Published: 06 March 2017

Edinburgh is celebrating its Georgian heritage this month with a signature light projection event that forms part of Scotland's Year of History, Heritage and Archaeology 2017. Cllr Richard Lewis, Culture & Sports Convener at City of Edinburgh Council, explains more...

What is the Year of History, Heritage and Archaeology 2017?

The Year of History, Heritage and Archaeology 2017 is a celebration of Scotland’s people, our distinct culture and traditions, our historic landscapes, attractions and icons – as well as our hidden gems and amazing stories.  

George Street is a flagship avenue in the New Town and home to many original buildings including the Assembly Rooms. It opened in 1787, meaning it celebrates its 230th birthday this year. It...remains one of Edinburgh’s most beautiful venues.

Cllr. Richard Lewis, Culture and Sports Convener, City of Edinburgh Council

 

Scotland’s history and heritage is what defines the country for many visitors – and this is an opportunity to celebrate the year through a range of existing and brand new events. Edinburgh’s Georgian Shadows is one of these and features in a searchable themed year calendar on visitscotland.com 

Visitors will be able to imagine what it was like to visit and live in the New Town in the 18th century, with buildings and windows brought to life through tricks of shadow and light.

What does Edinburgh’s Georgian Shadows involve?

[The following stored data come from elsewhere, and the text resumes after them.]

(** X10.  Expiry is monotone in time: an entry that [Get] finds fresh at
    some time is found fresh, with the same bytes, at every earlier time
    (so an entry expired at some time is expired at every later one). *)
Theorem MemoryCache_fresh_earlier now now' key c resp :
  now <= now' ->
  fst (MemoryCache_Get now' key c) = (resp, true) ->
  MemoryCache_Get now key c = ((resp, true), c).
Proof.
  intros Hle. unfold MemoryCache_Get.
  destruct (items c !! key) as [v|] eqn:Hi; simpl; [|done].
  pose proof (Time_Sub_mono now now' (default zeroTime (ts c !! key)) Hle) as Hm.
  unfold Since.
  destruct (Z.ltb_spec (maxTTL c) (Time_Sub now' (default zeroTime (ts c !! key))));
    simpl; [done|].
  intros [= <-].
  destruct (Z.ltb_spec (maxTTL c) (Time_Sub now (default zeroTime (ts c !! key))));
    [lia|done].
Qed.
End memory_cache_more.

(** * More properties of the caching transport *)

Section transport_more.
Context {C : Type} `{!Cache C}.
Variable DefaultTransport : RoundTripper.
Variable readResponse : Bytes -> Request.t -> Response.t + Error.
Variable dumpResponse : Response.t -> Bytes * (Bytes + Error).

Abbreviation RoundTrip := (RoundTrip DefaultTransport readResponse dumpResponse).
Abbreviation forward := (forward DefaultTransport readResponse dumpResponse).
Abbreviation lookup := (lookup readResponse).
Abbreviation transport_of := (transport_of DefaultTransport).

Georgian Shadows will turn a stroll along George Street into a trip through time. Visitors will be able to imagine what it was like to visit and live in the New Town in the 18th century, with buildings and windows brought to life through tricks of shadow and light.

The centrepiece of the event will be St Andrew Square, where an animated story of how the New Town was planned will be told at the Melville Monument. The council has supported a number of light installations in recent years, from Bruce Munro’s Field of Light to the LED stick figures of KEYFRAMES. Edinburgh’s Georgian Shadows will once again transform this part of the city. 

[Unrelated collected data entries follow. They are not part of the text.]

Example ex_commentary :
  subtitle_tag_of iso_sample
    (mkSettings "1" "" "" "" true true "1")
    (stream_of (Some "") (Some "Director Commentary") 3)
  = Ok ".Director-Commentary".
Proof. reflexivity. Qed.

Example ex_index :
  subtitle_tag_of iso_sample (mkSettings "1" "" "" "" false false "1")
    (stream_of (Some "") (Some "") 4) = Ok ".4".
Proof. reflexivity. Qed.

Example ex_und :
  subtitle_tag_of iso_sample default_settings
    (stream_of (Some "und") (Some "") 0) = Raise (UnboundLocalError "region_tag").
Proof. reflexivity. Qed.

Example ex_latin_ea :
  subtitle_tag_of iso_sample default_settings
    (stream_of (Some "spa") (Some "Latin America") 0)
  = Raise (UnboundLocalError "region_tag").
Proof. reflexivity. Qed.

Example ex_latin_419 :
  subtitle_tag_of iso_sample (mkSettings "1" "" "" "en" true true "2")
    (stream_of (Some "spa") (Some "Latin America") 0) = Ok ".es.419".
Proof. reflexivity. Qed.

Example ex_spaces :
  subtitle_tag_of iso_sample (mkSettings "1" "" "" "" true true "1")
    (stream_of None (Some "A  B") 0) = Ok ".A--B".
Proof. reflexivity. Qed.

Example ex_paths :
  splitext "/a/b/movie.mkv" = ("/a/b/movie", ".mkv")
  /\ splitext "/a/.hidden" = ("/a/.hidden", "")
  /\ splitext "/a/b.c/file" = ("/a/b.c/file", "")
  /\ splitext "x..y" = ("x.", ".y")
  /\ splitext "..y" = ("..y", "")
  /\ dirname "/a/b/movie.mkv" = "/a/b" /\ dirname "movie.mkv" = ""
  /\ dirname "/movie" = "/" /\ dirname "a//b" = "a" /\ dirname "//" = "//"
  /\ join "/a/b" "/a/b/movie.en.srt" = "/a/b/movie.en.srt"
  /\ join "videos" "videos/movie.en.srt" = "videos/videos/movie.en.srt"
  /\ join "" "x" = "x" /\ join "a/" "x" = "a/x"
  /\ srt_output_path "/m/movie.mkv" ".en.US" = "/m/movie.en.US.srt".
Proof. repeat split; reflexivity. Qed.

Example ex_haw :
  subtitle_tag_of haw_sample default_settings (stream_of (Some "haw") None 0)
  = Raise LanguageConvertError.
Proof. reflexivity. Qed.

Example ex_index_neg : str_int (-120) = "-120" /\ str_int 0 = "0" /\ str_int 907 = "907".
Proof. repeat split; reflexivity. Qed.

(** ** Properties of the string helpers *)

(** Some character of the string is in the [\s] class. *)
Fixpoint has_space (s : string) : bool :=
  match s with
  | EmptyString => false
  | String c s' => is_space c || has_space s'
  end.

Lemma sanitize_has_no_space (s : string) : has_space (sanitize s) = false.
Proof.
  induction s as [|c s IH]; simpl; [reflexivity|].
  rewrite IH; destruct (is_space c) eqn:E; [reflexivity|now rewrite E].
Qed.

Lemma sanitize_id (s : string) : has_space s = false -> sanitize s = s.
Proof.
  induction s as [|c s IH]; simpl; [reflexivity|].
  intros H; apply orb_false_iff in H as [H1 H2].
  rewrite H1, IH by exact H2; reflexivity.
Qed.

Lemma sanitize_length (s : string) : String.length (sanitize s) = String.length s.
Proof. induction s; simpl; congruence. Qed.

Why was James Craig’s New Town plan so important?

James Craig is widely regarded as one of the most influential architects in Georgian history. His design of the New Town 250 years ago took place during Edinburgh’s ‘Age of Enlightenment’. Thanks to his town planning, a grand contrast to the Old Town was created which eased congestion in the city. Both parts of Edinburgh are now famous for their built history, and together are an important UNESCO World Heritage Site

George Street is a flagship avenue in the New Town and home to many original buildings including the Assembly Rooms. It opened in 1787, meaning it celebrates its 230th birthday this year. It became the focus for the social life of the New Town and remains one of Edinburgh’s most beautiful venues. The council refurbished and restored the Assembly Rooms in 2012, including historically accurate gilding, half a ton of Zoffany damask curtain fabric and 500,000 chandelier crystals. So a visit to the Assembly Rooms in 2017 still very special 230 years on. 

Georgian Shadows is a collaboration between Edinburgh Tourism Action Group, Edinburgh World Heritage, EventScotland, Essential Edinburgh, Marketing Edinburgh and the City of Edinburgh Council.

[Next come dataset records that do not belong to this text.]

(** The file is there and is read to its end. *)
Definition read_to_end (f : csv_file) : Prop :=
  exists rows, f = Readable rows true.

(** The events of the import: statements of the loop and console output. *)
Definition import_event (ev : event) : Prop :=
  match ev with
  | EvInsert _ _ | EvCommit | EvPrint _ | EvSelectTop5 _ => True
  | _ => False
  end.

(** Two rows in the order of their dates. *)
Definition date_order (a b : params num) : Prop :=
  date_le (transaction_date a) (transaction_date b) = true.

(** Whether a commit is due right after the events [pre] of the loop, [c]
    rows having been imported before them: the last of [pre] is a
    successful INSERT, and it brought the number of imported rows to a
    multiple of 100. *)
Definition commit_due (c : nat) (pre : list event) : bool :=
  match last pre with
  | Some (EvInsert _ true) => ((c + length (inserted pre)) mod 100 =? 0)%nat
  | _ => false
  end.

(** Two states with the same table, committed table and imported count,
    reached by the same statements: they differ in console output and in
    the error count at most. *)
Definition same_effects (s s' : state) : Prop :=
  table s = table s' /\
  committed s = committed s' /\
  imported_count s = imported_count s' /\
  List.filter is_statement (trace s) = List.filter is_statement (trace s').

Who is behind this event and what does it hope to achieve?

Georgian Shadows is a collaboration between Edinburgh Tourism Action Group, Edinburgh World Heritage, EventScotland (as part of the Year of History, Heritage and Archaeology), Essential Edinburgh, Marketing Edinburgh and the City of Edinburgh Council

This partnership approach has helped us create a fitting celebration of the anniversary of the New Town Plan. It’s especially exciting that the installation is taking place in the 70th anniversary of Edinburgh’s world-famous festivals. (Edinburgh International Festival, Edinburgh Festival Fringe and Edinburgh International Film Festival were created in 1947).

Culture and creativity, heritage and history are so entwined in Edinburgh. Georgian Shadows celebrates all of this, is free (paid tours are available), takes place every evening between 5:30pm and 8:30pm, and runs until 26th March 2017.